タイセイレジェンドは父キングカメハメハ、6歳牡馬。通算32戦9勝、重賞(交流G)は、クラスターC、JBCスプリントに続く3勝目となった。同馬の特長(好走要因)は3つある。地方ダートに圧倒的に強いこと、夏~秋に体調がピークとなること、内田博Jと抜群に手が合うこと。「自分(父和人師も元大井トレーナー)もジョッキーも、大井育ちだからなおさら嬉しい。次は金沢JBC(11月4日)。いいレースをみせたいですね」(矢作芳人調教師)。記者はレース前、検討記事で「大井千二と金沢千四はまったく別物…」などと書いた。“別物”の見解は変わらないが、タイセイレジェンドの場合、川崎、大井、浦和、盛岡…、難なくこなしてきた事実がある。まして定量57キロ。GI連覇の可能性はかなり高い。

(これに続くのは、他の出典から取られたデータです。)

Lemma locks_after_pics held code held' :
  locks_after held code = Some held' -> LPics ∉ held -> LPics ∉ held'.
Proof.
  revert held. induction code as [|i code IH]; intros held; [by intros [= <-]|].
  destruct i; simpl; repeat case_decide; try done; intros Hl Hn; apply (IH _ Hl); set_solver.
Qed.

Lemma code_ok_app c1 c2 : code_ok c1 -> code_ok c2 -> code_ok (c1 ++ c2).
Proof.
  unfold code_ok. rewrite !bool_decide_spec. intros H1 H2. by rewrite locks_after_app, H1.
Qed.

Lemma code_ok_concat (cs : list Code) : Forall code_ok cs -> code_ok (concat cs).
Proof. induction 1; simpl; [done|]. by apply code_ok_app. Qed.

(** What the discipline allows touches only serial port and console. *)
Lemma locks_after_cons_dev held i code held' d :
  locks_after held (i :: code) = Some held' ->
  d_pics (exec_dev d i) = d_pics d.
Proof. destruct i; simpl; repeat case_decide; try done; unfold serial_init, vga_init; intros _; by case_match. Qed.

(** ** Code under interrupts *)

(** Serial port and console are those of [d]. *)
Definition same_output d d' : Prop :=
  d_serial d = d_serial d' /\ d_writer d = d_writer d' /\ d_screen d = d_screen d'.

Lemma same_output_exec d d' i held code held' :
  locks_after held (i :: code) = Some held' -> same_output d d' -> same_output (exec_dev d i) (exec_dev d' i).
Proof.
  unfold same_output. intros Hl (H1 & H2 & H3).
  destruct i; simpl in *; repeat case_decide; try done;
    unfold serial_init, vga_init, on_writer; rewrite <- ?H1, <- ?H2; repeat case_match; simpl; by rewrite <- ?H1, <- ?H2, <- ?H3.
Qed.

(** Where a handler is: the rest of its code, the locks it holds, what is in service. *)
Inductive handler_at (i : InterruptIndex) : Code -> gset LockId -> gset Z -> Prop :=
| HStart : handler_at i (irq_code i) ∅ {[ InterruptIndex_as_u8 i ]}
| HEoi : handler_at i [Acquire LPics; EndOfInterrupt (InterruptIndex_as_u8 i); Release LPics] ∅ {[ InterruptIndex_as_u8 i ]}
| HLocked : handler_at i [EndOfInterrupt (InterruptIndex_as_u8 i); Release LPics] {[ LPics ]} {[ InterruptIndex_as_u8 i ]}
| HDone : handler_at i [Release LPics] {[ LPics ]} ∅
| HReturn : handler_at i [] ∅ ∅.

Lemma read_scancode_output d : same_output (read_scancode d) d /\ d_pics (read_scancode d) = d_pics d.
Proof. unfold read_scancode, same_output. destruct (port_0x60_read _). by destruct (add_scancode _ _). Qed.

(** A handler takes a step, or returns. *)
Lemma handler_next i hcode hlocks serv s rest held s' :
  handler_at i hcode hlocks serv -> c_frames s = Frame_mk hcode true :: rest -> c_if s = false ->
  c_locks s = hlocks ∪ held -> in_service (d_pics (c_dev s)) = serv -> LPics ∉ held -> rest <> [] ->
  cpu_next s = Some s' ->
  same_output (c_dev s') (c_dev s) /\
  ((exists hcode' hlocks' serv', handler_at i hcode' hlocks' serv' /\ c_frames s' = Frame_mk hcode' true :: rest /\
     c_if s' = false /\ c_locks s' = hlocks' ∪ held /\ in_service (d_pics (c_dev s')) = serv') \/
   (c_frames s' = rest /\ c_if s' = true /\ c_locks s' = held /\ in_service (d_pics (c_dev s')) = ∅)).
Proof.
  intros Hh Hf Hif Hlk Hs Hp Hrest. unfold cpu_next. rewrite Hf. intros Hn.
  destruct Hh; [destruct i|..]; simpl in Hn.
  1,3: rewrite Hlk in Hn; rewrite decide_False in Hn by set_solver; simplify_eq/=;
    split; [done|]; left; eexists _, _, _; split; [apply HLocked|]; split_and!; [done..|set_solver|done].
  - simplify_eq/=. destruct (read_scancode_output (c_dev s)) as [H1 H2]. split; [done|]. left.
    eexists _, _, _. split; [apply (HEoi IrqKeyboard)|]. split_and!; [done..|]. by rewrite H2.
  - simplify_eq/=. split; [done|]. left. eexists _, _, _. split; [apply HDone|]. split_and!; [done..|].
    rewrite notify_in_service, Hs. set_solver.
  - simplify_eq/=. split; [done|]. left. eexists _, _, _. split; [apply HReturn|]. split_and!; [done..| |done].
    rewrite Hlk. set_solver.
  - destruct rest as [|f rest]; [done|]. simplify_eq/=. split; [done|]. right. split_and!; [done..|set_solver|done].
Qed.

(** What is left to execute, [iret] included. *)
Definition cost s : nat := sum_list ((fun f => S (length (f_code f))) <$> c_frames s).

Lemma cpu_next_cost s s' : cpu_next s = Some s' -> S (cost s') = cost s.
Proof.
  unfold cpu_next, cost. destruct (c_frames s) as [|[[|i code] saved] rest]; [done| |].
  - destruct rest as [|f rest]; [done|]. intros [= <-]. done.
  - intros Hn. assert (c_frames s' = Frame_mk code saved :: rest) as ->; [|done].
    destruct i; simpl in Hn; repeat case_decide; by simplify_eq/=.
Qed.

(** The code [k] goes no further with these locks held: it spins, is halted, or is
    at the end of the bottom frame. *)
Definition blocked (held : gset LockId) (k : Code) (rest : list Frame) : Prop :=
  match k with
  | [] => rest = []
  | HaltLoop :: _ => True
  | Acquire l :: _ => l ∈ held
  | _ => False
  end.

(** Code [code] that obeys the discipline, started with the locks [held0], with [k]
    after it in its frame and [rest] below; interrupts are delivered when
    [enabled], and [serv0] is what is in service. *)
Record disciplined (held0 heldf : gset LockId) (code k : Code) (enabled : bool) (rest : list Frame)
    (serv0 : gset Z) : Prop := Disciplined {
  dc_ok : locks_after held0 code = Some heldf;
  dc_pics : enabled = true -> LPics ∉ held0;
  dc_block : blocked heldf k rest;
  dc_serv : enabled = true -> serv0 = ∅;
}.

Section disciplined.
Variables (held0 heldf : gset LockId) (code k : Code) (saved enabled : bool) (rest : list Frame) (d0 : Devices).
Variable serv0 : gset Z.
Hypothesis HD : disciplined held0 heldf code k enabled rest serv0.

(** Somewhere in [code], or in a handler that interrupted it. *)
Record irq_inv s : Prop := IrqInv {
  ii_exists : exists done todo held, code = done ++ todo /\ locks_after held0 done = Some held /\
    same_output (c_dev s) (run_code done d0) /\
    ((c_frames s = Frame_mk (todo ++ k) saved :: rest /\ c_if s = enabled /\ c_locks s = held /\
      in_service (d_pics (c_dev s)) = serv0) \/
     (exists i hcode hlocks serv, enabled = true /\ handler_at i hcode hlocks serv /\
        c_frames s = Frame_mk hcode true :: Frame_mk (todo ++ k) saved :: rest /\ c_if s = false /\
        c_locks s = hlocks ∪ held /\ in_service (d_pics (c_dev s)) = serv));
}.

Lemma irq_inv_start s :
  c_frames s = Frame_mk (code ++ k) saved :: rest -> c_if s = enabled -> c_locks s = held0 ->
  in_service (d_pics (c_dev s)) = serv0 -> c_dev s = d0 -> irq_inv s.
Proof.
  clear HD. intros. constructor. exists [], code, held0. split_and!; [done..| |auto]. by subst.
Qed.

テスタマッタ2着。懸念された通り前半追走に苦労したが、ラスト1F、インを切り裂くように伸びた脚はさすがGI2勝の凄みがあった。距離万能を改めて証明。何より馬の気分と展開が優先する。アドマイヤサガス3着は地方G初挑戦、自身ベスト千四を思えば合格点以上がつく。フジキセキ産駒、柔らかみのある好馬体。今後へ向け視界が大きく広がった。期待したハードデイズナイトは1.3秒差6着。勝ち馬の内から強気に動く内容で、結果直線中ほど脚があがった。前走アフター5スター賞=11秒5だけ走れないところが、3歳牝馬、心身とも完成途上ということか。逆に入着ラインを確保したティアップワイルド、アイディンパワー、さらにセレスハントなど、常に“自分の仕事”は、展開不問でやり抜いている。ただこの3頭、次世代スプリンターが成長すると、今後のポジションは正直危うい。